The students in the technology club at St. Francis de Sales already mastered the curriculum in their one-hour-a-week technology class. They were itching for something more. Late last month, they got their wish.
A pair of Drexel students and their professor visited the West Philly Catholic school and taught 40 middle schoolers how to use computer science to figure out who the best NFL quarterbacks are (Steve Young had an incredible year for the 49ers in 1994).
Now that’s more like it.
The Drexel students were part of Drexel University Computer Science Teach, or DUCSTeach, a new volunteer group that aims to help schools use technology and teach science, technology, engineering and math, or STEM. The group is working with St. Francis de Sales because of an already-established partnership with Drexel but hopes to eventually expand to other schools, said Dan Ziegler, the freshman who founded DUCSTeach. It reminds us of a decade-old Brooklyn program that puts NYU-Poly staff and students in public schools there.
Though still early in its stages, the partnership has already played a big role at St. Francis de Sales, said Sue Small, the technology coordinator at the school.
“The Drexel students have been able to teach our ‘techies’ lessons in computer science that go beyond what I can teach on my own,” Small said in an email.
They’ve also acted as a tech support team, helping to maintain the school’s technology — and it has a lot. All 500 students get a laptop or an iPad at school and teachers use smartboards in the classroom, according to Drexel’s news blog. As the one-woman technology department, Small was happy to get an extra hand.

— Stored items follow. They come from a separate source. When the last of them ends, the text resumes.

(* ===== verification/TransactionProofs.v ===== *)
(** * TransactionProofs: correctness of the transaction manager

    The invariant of the maps of transactions, the effect of commit on the log, the
    locks and the maps, the calls that never return, recovery, and the agreement of
    the two deadlock detectors. *)

From stdpp Require Import gmap strings list sorting.
From S2P Require Import Prelude CxxString Types Page FileManager BufferPool BufferPoolProofs.
From S2P Require Import LockManager LogManager LogProofs TransactionManager.

Open Scope Z_scope.

Section Manager.
Context {St : Type} `{PageStore St}.
Implicit Types m : TransactionManager St.

(** ** The invariant *)

(** The transactions of a map under their ids, in one state, with ids given out. *)
Definition txs_ok (s : TransactionState) (next : Z) (txs : gmap Z Transaction) : Prop :=
  map_Forall (λ id t, tx_id t = id ∧ tx_state t = s ∧ 0 < id < next) txs.

Record tm_ok m : Prop := mk_tm_ok {
  ok_mutex : tm_mutex m = false;
  ok_active : txs_ok TransactionState.ACTIVE (next_tx_id m) (active m);
  ok_completed : txs_ok TransactionState.COMMITTED (next_tx_id m) (completed m);
  ok_disjoint : active m ##ₘ completed m;
  ok_next : 0 < next_tx_id m;
  ok_archive : Z.of_nat (size (completed m)) ≤ MAX_COMPLETED
}.

(** The parts of a manager that the invariant is about. *)
Definition same_txs m m' : Prop :=
  active m' = active m ∧ completed m' = completed m ∧ next_tx_id m' = next_tx_id m ∧
  tm_mutex m' = tm_mutex m.

Lemma same_txs_ok m m' : same_txs m m' → tm_ok m → tm_ok m'.
Proof. intros (Ha & Hc & Hn & Hm) []. constructor; rewrite ?Ha, ?Hc, ?Hn, ?Hm; done. Qed.

Lemma log_append_txs now r m m' lsn :
  log_append now r m = (m', lsn) →
  same_txs m m' ∧ tm_pool m' = tm_pool m ∧ tm_locks m' = tm_locks m ∧
  tm_stats m' = tm_stats m ∧ max_transactions m' = max_transactions m ∧
  deadlock_timeout_ms m' = deadlock_timeout_ms m ∧
  (tm_log m', lsn) = appendRecord now r (tm_log m).
Proof.
  unfold log_append. destruct (appendRecord now r (tm_log m)) as [l lsn'].
  intros. by simplify_eq.
Qed.

Lemma with_tx_active id f t m :
  active m !! id = Some t → with_tx id f m = set_txs (<[id := f t]> (active m)) (completed m) m.
Proof. unfold with_tx. by intros ->. Qed.

(** Changes of an active transaction that keep its id and its state. *)
Lemma with_tx_ok id f m :
  (∀ t, tx_id (f t) = tx_id t ∧ tx_state (f t) = tx_state t) → tm_ok m → tm_ok (with_tx id f m).
Proof.
  intros Hf [Hm Ha Hc Hd Hn Hs]. unfold with_tx.
  destruct (active m !! id) as [t|] eqn:Hid; [|destruct (completed m !! id) as [t|] eqn:Hid'; [|done]].
  - constructor; cbn; [done| |done| |done|done].
    + apply map_Forall_insert_2; [|done]. destruct (Hf t) as [-> ->]. by apply (Ha id t).
    + apply map_disjoint_insert_l_2; [|done]. by eapply map_disjoint_Some_l.
  - constructor; cbn; [done|done| | |done|].
    + apply map_Forall_insert_2; [|done]. destruct (Hf t) as [-> ->]. by apply (Hc id t).
    + by apply map_disjoint_insert_r_2.
    + by rewrite map_size_insert_Some by done.
Qed.

Lemma min_element_elem {A} (less : A → A → bool) l x : min_element less l = Some x → x ∈ l.
Proof.
  destruct l as [|y l]; [done|]. cbn [min_element]. intros Hx. apply (inj Some) in Hx as <-. revert y.
  induction l as [|z l IH]; intros y; cbn [foldl]; [apply elem_of_cons; auto|].
  pose proof (IH (if less z y then z else y)) as He. rewrite !elem_of_cons in *.
  destruct He as [He|He]; [|auto]. rewrite He. destruct (less z y); auto.
Qed.

Lemma min_element_Some {A} (less : A → A → bool) l : l ≠ [] → is_Some (min_element less l).
Proof. destruct l; [done|]. cbn. eauto. Qed.

(** The archive of a transaction that has left the map of active ones. *)
Lemma archive_spec tx m :
  let c := completed (archiveCompletedTransaction tx m) in
  same_txs (set_txs (active m) c m) (archiveCompletedTransaction tx m) ∧
  (Z.of_nat (size (completed m)) ≤ MAX_COMPLETED → Z.of_nat (size c) ≤ MAX_COMPLETED) ∧
  (∀ id t, c !! id = Some t → <[tx_id tx := tx]> (completed m) !! id = Some t) ∧
  (Z.of_nat (size (completed m)) < MAX_COMPLETED → c = <[tx_id tx := tx]> (completed m)).
Proof.
  unfold archiveCompletedTransaction. cbn. split; [done|].
  set (c := <[tx_id tx := tx]> (completed m)).
  assert (size c ≤ S (size (completed m)))%nat as Hsz.
  { unfold c. rewrite map_size_insert. destruct (completed m !! tx_id tx); cbn; lia. }
  destruct (Z.ltb_spec MAX_COMPLETED (Z.of_nat (size c))) as [Hgt|Hle].
  2:{ split_and!; [done|done|done]. }
  destruct (min_element_Some (λ a b : Z * Transaction, start_time a.2 <? start_time b.2) (map_to_list c))
    as [[oldest t] Hold].
  { intros He%(f_equal length). rewrite length_map_to_list in He. cbn in He. unfold MAX_COMPLETED in *. lia. }
  rewrite Hold. apply min_element_elem, elem_of_map_to_list in Hold.
  split_and!.
  - intros Hb. rewrite map_size_delete, Hold. cbn. lia.
  - intros id t' Ht. by apply lookup_delete_Some in Ht as [_ Ht].
  - lia.
Qed.

Lemma archive_completed tx m1 m2 :
  completed m1 = completed m2 →
  completed (archiveCompletedTransaction tx m1) = completed (archiveCompletedTransaction tx m2).
Proof. unfold archiveCompletedTransaction. cbn [completed set_txs]. by intros ->. Qed.

(** The end of an active transaction. *)
Lemma finish_active now id type s t m :
  active m !! id = Some t →
  ∃ lsn, let m' := finish now id type s m in
    let t' := setState s (setLastLSN lsn t) in
    active m' = delete id (active m) ∧ completed m' = completed (archiveCompletedTransaction t' m) ∧
    next_tx_id m' = next_tx_id m ∧ tm_mutex m' = tm_mutex m ∧ tm_pool m' = tm_pool m ∧
    tm_locks m' = (releaseAllLocks id (tm_locks m)).1 ∧
    (tm_log m', lsn) = appendRecord now (tx_record type id) (tm_log m).
Proof.
  intros Ht. unfold finish. destruct (log_append now (tx_record type id) m) as [m1 lsn] eqn:Hl.
  apply log_append_txs in Hl as ((Ha & Hc & Hn & Hm) & Hp & Hk & _ & _ & _ & Hlog). exists lsn.
  rewrite <- Ha in Ht. rewrite (with_tx_active _ _ _ _ Ht).
  set (m2 := set_locks _ _).
  assert (active m2 !! id = Some (setLastLSN lsn t)) as Ht2 by apply lookup_insert_eq.
  rewrite (with_tx_active _ _ _ _ Ht2). cbn. rewrite lookup_insert_eq. cbn.
  rewrite !insert_insert_eq, delete_insert_eq, Ha, Hc, Hk. done.
Qed.

Lemma deref_active id t m : active m !! id = Some t → deref id m = Some t.
Proof. unfold deref. by intros ->. Qed.

Lemma set_mutex_ok m b : tm_ok (set_mutex false (set_mutex b m)) ↔ tm_ok (set_mutex false m).
Proof. done. Qed.

Lemma with_mutex_free {A} (f : TransactionManager St → option (TransactionManager St * A)) m m1 a :
  tm_mutex m = false → f (set_mutex true m) = Some (m1, a) →
  with_mutex f m = Some (set_mutex false m1, a).
Proof. unfold with_mutex. by intros -> ->. Qed.

Lemma commit_locked_active now id t m :
  active m !! id = Some t →
  ∃ lsn m', let t' := setState TransactionState.COMMITTED (setLastLSN lsn t) in
    commit_locked now id m = Some (m', tt) ∧
    active m' = delete id (active m) ∧ completed m' = completed (archiveCompletedTransaction t' m) ∧
    next_tx_id m' = next_tx_id m ∧ tm_pool m' = flush_modified t (tm_pool m) ∧
    tm_locks m' = (releaseAllLocks id (tm_locks m)).1 ∧
    (tm_log m', lsn) = appendRecord now (tx_record LogRecordType.COMMIT id) (tm_log m).
Proof.
  intros Ht. unfold commit_locked. rewrite (deref_active _ _ _ Ht). cbn [mbind option_bind].
  set (m0 := set_pool _ m). assert (active m0 !! id = Some t) as Ht0 by exact Ht.
  assert (completed m0 = completed m ∧ active m0 = active m ∧ tm_locks m0 = tm_locks m ∧
    tm_log m0 = tm_log m ∧ next_tx_id m0 = next_tx_id m ∧ tm_pool m0 = flush_modified t (tm_pool m))
    as (E1 & E2 & E3 & E4 & E5 & E6) by done.
  clearbody m0.
  destruct (finish_active now id LogRecordType.COMMIT TransactionState.COMMITTED t m0 Ht0)
    as (lsn & Ha & Hc & Hn & _ & Hp & Hk & Hl).
  rewrite (archive_completed _ _ m E1) in Hc. rewrite E2 in Ha. rewrite E3 in Hk. rewrite E4 in Hl.
  rewrite E5 in Hn. rewrite E6 in Hp.
  set (m1 := finish _ _ _ _ m0) in *. clearbody m1.
  exists lsn, (upd_tm_stats count_commit m1). split; [reflexivity|]. split_and!; assumption.
Qed.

The undergraduates helped re-image nearly 100 laptops for students to use — a task that Small said would have taken her weeks to do on her own, but only took a few days with the help of the Drexel volunteers.
DUCSTeach is now working on recruiting more volunteers and developing a plan, based on teachers’ needs, for their continued work at St. Francis de Sales. The Drexel group is another example of local students sharing their expertise where schools can fall short. In North Philly, Temple medical students taught science at Mary McLeod Bethune School in the absence of a certified science teacher.